To explain myself: I am living the JD nightmare. I am a 2011 magna cum laude graduate of a 80-something ranked law school. I am unemployed, I cannot currently support my debt, and I have recently come to grips with the fact that I may very well be poor for the rest of my life. But this is not my school's fault. I started in 2008, right before the market tanked. I should have hit eject, but I didn't (little bit of special snowflake syndrome there). I take full responsibility for my situation, while attributing just a bit to bad luck for the sake of sanity. In trying to figure out how I could so catastrophically destroy my life by simply going to school, I came across ITLSS. And, to my dismay, I realize that I am not alone. My only point here is to disclose my perspective: a new grad living the worst case JD scenario and relative newcomer to the debate. And I am currently squeaking out a practice as a solo, in a town filled with new Cooley grads (and please note, nothing wrong with Cooley grads except sheer volume), so I see what effect a glut of grads has on the market, professionalism and overall practice in the area.

Steve Diamond

If dialogue had occurred first we would have results by now. Three years wasted.

Women and minorities have historically have a tougher time accessing the legal profession. A proposal to create a two tier system with only adjunct style teaching at second tier will mean expensive top tier accessible to only those with the resources. Second tier adjunct schools will resemble "shove it down their" throats non-theoretical approach that once dominated law schools, precisely what we have tried to move away from with increased tenure protections for clinical professors and improved access to the legal field.

Law prof who expects honesty

LST has done some good things, but I do have concerns about the ethics of the Con Daily author after reading this post:

John Steele


Could you explain that last point a little more?
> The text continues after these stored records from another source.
Lemma length_upd l i x : length (upd l i x) = length l.
Proof. apply length_insert. Qed.

Lemma in_bounds_upd l i j x : in_bounds (upd l i x) j ↔ in_bounds l j.
Proof. unfold in_bounds. by rewrite length_upd. Qed.

Lemma rd_upd_eq l i x : in_bounds l i → rd (upd l i x) i = Some x.
Proof.
  unfold in_bounds, rd, upd. intros ?. rewrite decide_True by lia.
  apply list_lookup_insert_eq. lia.
Qed.

Lemma rd_upd_ne l i j x : 0 <= i → i ≠ j → rd (upd l i x) j = rd l j.
Proof.
  unfold rd, upd. intros ??. case_decide; [|done].
  apply list_lookup_insert_ne. lia.
Qed.

Lemma rd_None l i : ¬ in_bounds l i → rd l i = None.
Proof. rewrite rd_Some. by destruct (rd l i) eqn:E; [intros []; eauto|]. Qed.
End arrays.

#[export] Hint Rewrite @length_upd : mach.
We currently have a situation where the cost of law school is one of the factors leading to significant to severe under-representation of the middle and working classes in law school and the legal profession. That hits the African-American and Latino participation rates particularly hard.

Why, then, would it more inclusive to raise law school prices and insist upon a one-size-fits-all system? Are you saying that have a greater diversity of law school options will (1) actually decrease the number of URMs attending law school; (2) have no impact on the number of URMs attending law school; or (3) increase the number of URMs but prevent them from obtaining the more prestigious sorts of JDs?

If the answer is (3), wouldn't your argument then reduce to: "it's better for lots of the lower socio-economic groups and URMs to get no JD than to have them attend a non-prestigious institution"?

Also, isn't it a logical error to talk about "creating" a two-tier system if we already have one?